[Records from a data source]

——

(** [out.w--; for out.w > dotdot && out.index(out.w) != '/' { out.w-- }]:
    the write index after the loop, entered with [w] already
    decremented once. *)
Fixpoint back (out : string) (dotdot w : nat) : nat :=
  match w with
  | 0 => 0
  | S w' =>
      if (dotdot <? w)%nat
         && negb (match String.get w out with
                  | Some c => Ascii.eqb c "/"
                  | None => false
                  end)
      then back out dotdot w'
      else w
  end.

Definition backtrack (out : string) (dotdot : nat) : string :=
  String.substring 0 (back out dotdot (String.length out - 1)) out.

(** One iteration of the loop of [Clean] on the element [e]; the state
    is the output written so far and the index [dotdot]. *)
Definition clean_step (rooted : bool) (st : string * nat) (e : string)
  : string * nat :=
  let (out, dotdot) := st in
  if String.eqb e "" then st
  else if String.eqb e "." then st
  else if String.eqb e ".." then
    if (dotdot <? String.length out)%nat then (backtrack out dotdot, dotdot)
    else if negb rooted then
      let out' := (if (0 <? String.length out)%nat then out ++ "/" else out) ++ ".." in
      (out', String.length out')
    else st
  else
    ((if (rooted && negb (String.length out =? 1)%nat)
         || (negb rooted && negb (String.length out =? 0)%nat)
      then out ++ "/" else out) ++ e, dotdot).
(** * Park Master Pro backend (server/server.js): a shallow embedding

    The server keeps five JSON documents on disk, mirrors one aggregate
    backup document to a remote bucket, and answers every request by a
    read-modify-write over whole documents.  The embedding follows the
    source function by function: a handler is a computation over the
    [world] (local files and the remote bucket) that either returns a
    value or throws a JavaScript error, and that keeps the effects made
    before a throw. *)

From Stdlib Require Import Ascii.
From stdpp Require Import gmap strings list fin_maps pretty.

Open Scope string_scope.
Open Scope list_scope.
Open Scope nat_scope.
Set Warnings "-register-all".

(** ** JSON values

    What [JSON.parse] and [express.json()] produce.  An object is a finite
    map from property names to values: a parsed object has no duplicate
    keys, and deep equality ignores key order, so equality of [json] values
    is deep equality.  Numbers are integers here; no handler computes with
    them, they only matter for truthiness and [===]. *)
Inductive json : Type :=
  | JNull
  | JBool (b : bool)
  | JNum (n : Z)
  | JStr (s : string)
  | JArr (items : list json)
  | JObj (props : gmap string json).

(** ** Errors and results *)

(** A thrown JavaScript error: node's file errors carry a [code], the
    others ([TypeError], [SyntaxError], storage errors) only a message. *)
Record error : Type := Error { code : option string; message : string }.

Definition TypeError : error := Error None "TypeError".

Inductive result (A : Type) : Type :=
  | Ok (a : A)
  | Throw (e : error).
Arguments Ok {A} a.
Arguments Throw {A} e.

(** ** File contents

    A file holds text.  Text written by [JSON.stringify] parses back to the
    value that was written, and nothing else about text is observed by the
    server, so a text is identified with the value it parses to;
    [Garbage msg] is any text [JSON.parse] rejects, [msg] being the message
    of the [SyntaxError]. *)
Inductive text : Type :=
  | Serialized (j : json)
  | Garbage (msg : string).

——

#### [TASK DIRECTIONS]
Check each line of the records above, and copy those that hold the word "dotdot".

#### [ANSWER SECTION]
(** [out.w--; for out.w > dotdot && out.index(out.w) != '/' { out.w-- }]:
Fixpoint back (out : string) (dotdot w : nat) : nat :=
      if (dotdot <? w)%nat
      then back out dotdot w'
Definition backtrack (out : string) (dotdot : nat) : string :=
  String.substring 0 (back out dotdot (String.length out - 1)) out.
    is the output written so far and the index [dotdot]. *)
  let (out, dotdot) := st in
    if (dotdot <? String.length out)%nat then (backtrack out dotdot, dotdot)
      then out ++ "/" else out) ++ e, dotdot).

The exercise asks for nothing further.